- **Instructions to follow**: Nothing in the entries below may be altered; print them as they stand.

Stored data
- - -

(* ===== verification/Replay.v ===== *)
(** * Replay windows

    [src/internal/crypto/security/replay.go]. The legacy [ReplayWindow] and
    the strict authentication-before-commit [ReplayWindowV1] with its two
    storage back ends: the map of seen sequences and the [uint64] bitmap ring
    of the bounded constructors. Every method holds the window's mutex for its
    whole body, so a method is one atomic step of the state. *)

From S2P Require Import Prelude SecurityErrors.
From stdpp Require Import base list gmap strings fin_sets.
From Stdlib Require Import ZArith Lia.
Local Open Scope Z_scope.

(** ** The legacy window *)

Module Legacy.

Record ReplayWindow := mkReplayWindow {
  WindowSize : Z;
  Policy : string;
  highest : Z;
  seen : gset Z;
}.

Definition NewReplayWindow (policy : string) (windowSize : Z) : ReplayWindow :=
  {| Policy := if bool_decide (policy = "") then "ordered_only" else policy;
     WindowSize := if windowSize <=? 0 then 64 else windowSize;
     highest := 0; seen := ∅ |}.

(** [checkLocked]; the sums are [uint64] sums and wrap around. *)
Definition checkLocked (r : ReplayWindow) (seq : Z) : result error unit :=
  fail? seq =? 0 with ErrReplay "sequence zero" in
  fail? bool_decide (seq ∈ seen r) with ErrReplay "duplicate sequence" in
  if mem (Policy r) ["ordered_only"; "strict_no_reorder"] then
    reject (negb (seq =? wrap64 (highest r + 1))) (ErrReplay "out-of-order sequence")
  else if mem (Policy r) ["bounded_reorder"; "windowed_replay"] then
    if highest r =? 0 then
      reject (WindowSize r <? seq) (ErrReplay "future sequence outside window")
    else
      fail? wrap64 (highest r + WindowSize r) <? seq
        with ErrReplay "future sequence outside window" in
      reject (wrap64 (seq + WindowSize r) <=? highest r)
        (ErrReplay "old sequence outside window")
  else Err (ErrInvalidConfig "unknown replay policy").

Definition precheck (r : ReplayWindow) (seq : Z) : result error unit := checkLocked r seq.

(** [commit]: the loop over [r.seen] deletes what left the window. *)
Definition commit (r : ReplayWindow) (seq : Z) : ReplayWindow * result error unit :=
  match checkLocked r seq with
  | Err e => (r, Err e)
  | Ok _ =>
      let highest' := if highest r <? seq then seq else highest r in
      ({| WindowSize := WindowSize r; Policy := Policy r; highest := highest';
          seen := filter (fun old => highest' < wrap64 (old + WindowSize r))
                    ({[seq]} ∪ seen r) |}, Ok tt)
  end.

Definition Accept (r : ReplayWindow) (seq : Z) : ReplayWindow * result error unit :=
  commit r seq.

Record Metadata := mkMetadata {
  md_policy : string; md_window_size : Z; md_highest : Z; md_seen_count : Z }.

Definition MetadataOf (r : ReplayWindow) : Metadata :=
  mkMetadata (Policy r) (WindowSize r) (highest r) (Z.of_nat (size (seen r))).

End Legacy.

(** ** The strict window *)

Definition ReplayPolicyOrderedOnlyV1 : string := "ordered_only".
Definition ReplayPolicyBoundedReorderV1 : string := "bounded_reorder".
Definition ReplayPolicyWindowedReplayV1 : string := "windowed_replay".
Definition replayWindowMinimumV1 : Z := 2.
Definition replayWindowMaximumV1 : Z := 4096.

Record replayWindowStateV1 := mkState {
  policy : string;
  window : Z;
  initialized : bool;
  highest : Z;
  seen : gset Z;
  bitmap : option (list Z);   (* nil for the map-backed window *)
}.

(** The handle: [state] is nil in a zero [ReplayWindowV1]. *)
Record ReplayWindowV1 := mkWindow { state : option replayWindowStateV1 }.

Definition validateReplayPolicyV1 (pol : string) (windowSize : Z) : result error unit :=
  fail? (windowSize <? replayWindowMinimumV1) || (replayWindowMaximumV1 <? windowSize)
    with ErrPolicyInvalid in
  if mem pol [ReplayPolicyOrderedOnlyV1; ReplayPolicyBoundedReorderV1;
              ReplayPolicyWindowedReplayV1]
  then Ok tt else Err ErrPolicyInvalid.

Definition NewReplayWindowV1 (pol : string) (windowSize : Z) : result error ReplayWindowV1 :=
  let? _ := validateReplayPolicyV1 pol windowSize in
  Ok (mkWindow (Some (mkState pol (wrap64 windowSize) false 0 ∅ None))).

Definition replayLowerBoundV1 (hi w : Z) : Z :=
  if hi <? w then 0 else hi - w + 1.

Definition containsV3Locked (r : replayWindowStateV1) (sequence : Z) : bool :=
  match bitmap r with
  | None => bool_decide (sequence ∈ seen r)
  | Some bm =>
      if negb (initialized r) || (highest r <? sequence)
         || (sequence <? replayLowerBoundV1 (highest r) (window r)) then false
      else
        let residue := sequence mod window r in
        Z.testbit (default 0 (bm !! Z.to_nat (residue / 64))) (residue mod 64)
  end.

- - -

- **Exercise output**:
(* ===== verification/Replay.v ===== *)
(** * Replay windows

    [src/internal/crypto/security/replay.go]. The legacy [ReplayWindow] and
    the strict authentication-before-commit [ReplayWindowV1] with its two
    storage back ends: the map of seen sequences and the [uint64] bitmap ring
    of the bounded constructors. Every method holds the window's mutex for its
    whole body, so a method is one atomic step of the state. *)

From S2P Require Import Prelude SecurityErrors.
From stdpp Require Import base list gmap strings fin_sets.
From Stdlib Require Import ZArith Lia.
Local Open Scope Z_scope.

(** ** The legacy window *)

Module Legacy.

Record ReplayWindow := mkReplayWindow {
  WindowSize : Z;
  Policy : string;
  highest : Z;
  seen : gset Z;
}.

Definition NewReplayWindow (policy : string) (windowSize : Z) : ReplayWindow :=
  {| Policy := if bool_decide (policy = "") then "ordered_only" else policy;
     WindowSize := if windowSize <=? 0 then 64 else windowSize;
     highest := 0; seen := ∅ |}.

(** [checkLocked]; the sums are [uint64] sums and wrap around. *)
Definition checkLocked (r : ReplayWindow) (seq : Z) : result error unit :=
  fail? seq =? 0 with ErrReplay "sequence zero" in
  fail? bool_decide (seq ∈ seen r) with ErrReplay "duplicate sequence" in
  if mem (Policy r) ["ordered_only"; "strict_no_reorder"] then
    reject (negb (seq =? wrap64 (highest r + 1))) (ErrReplay "out-of-order sequence")
  else if mem (Policy r) ["bounded_reorder"; "windowed_replay"] then
    if highest r =? 0 then
      reject (WindowSize r <? seq) (ErrReplay "future sequence outside window")
    else
      fail? wrap64 (highest r + WindowSize r) <? seq
        with ErrReplay "future sequence outside window" in
      reject (wrap64 (seq + WindowSize r) <=? highest r)
        (ErrReplay "old sequence outside window")
  else Err (ErrInvalidConfig "unknown replay policy").

Definition precheck (r : ReplayWindow) (seq : Z) : result error unit := checkLocked r seq.

(** [commit]: the loop over [r.seen] deletes what left the window. *)
Definition commit (r : ReplayWindow) (seq : Z) : ReplayWindow * result error unit :=
  match checkLocked r seq with
  | Err e => (r, Err e)
  | Ok _ =>
      let highest' := if highest r <? seq then seq else highest r in
      ({| WindowSize := WindowSize r; Policy := Policy r; highest := highest';
          seen := filter (fun old => highest' < wrap64 (old + WindowSize r))
                    ({[seq]} ∪ seen r) |}, Ok tt)
  end.

Definition Accept (r : ReplayWindow) (seq : Z) : ReplayWindow * result error unit :=
  commit r seq.

Record Metadata := mkMetadata {
  md_policy : string; md_window_size : Z; md_highest : Z; md_seen_count : Z }.

Definition MetadataOf (r : ReplayWindow) : Metadata :=
  mkMetadata (Policy r) (WindowSize r) (highest r) (Z.of_nat (size (seen r))).

End Legacy.

(** ** The strict window *)

Definition ReplayPolicyOrderedOnlyV1 : string := "ordered_only".
Definition ReplayPolicyBoundedReorderV1 : string := "bounded_reorder".
Definition ReplayPolicyWindowedReplayV1 : string := "windowed_replay".
Definition replayWindowMinimumV1 : Z := 2.
Definition replayWindowMaximumV1 : Z := 4096.

Record replayWindowStateV1 := mkState {
  policy : string;
  window : Z;
  initialized : bool;
  highest : Z;
  seen : gset Z;
  bitmap : option (list Z);   (* nil for the map-backed window *)
}.

(** The handle: [state] is nil in a zero [ReplayWindowV1]. *)
Record ReplayWindowV1 := mkWindow { state : option replayWindowStateV1 }.

Definition validateReplayPolicyV1 (pol : string) (windowSize : Z) : result error unit :=
  fail? (windowSize <? replayWindowMinimumV1) || (replayWindowMaximumV1 <? windowSize)
    with ErrPolicyInvalid in
  if mem pol [ReplayPolicyOrderedOnlyV1; ReplayPolicyBoundedReorderV1;
              ReplayPolicyWindowedReplayV1]
  then Ok tt else Err ErrPolicyInvalid.

Definition NewReplayWindowV1 (pol : string) (windowSize : Z) : result error ReplayWindowV1 :=
  let? _ := validateReplayPolicyV1 pol windowSize in
  Ok (mkWindow (Some (mkState pol (wrap64 windowSize) false 0 ∅ None))).

Definition replayLowerBoundV1 (hi w : Z) : Z :=
  if hi <? w then 0 else hi - w + 1.

Definition containsV3Locked (r : replayWindowStateV1) (sequence : Z) : bool :=
  match bitmap r with
  | None => bool_decide (sequence ∈ seen r)
  | Some bm =>
      if negb (initialized r) || (highest r <? sequence)
         || (sequence <? replayLowerBoundV1 (highest r) (window r)) then false
      else
        let residue := sequence mod window r in
        Z.testbit (default 0 (bm !! Z.to_nat (residue / 64))) (residue mod 64)
  end.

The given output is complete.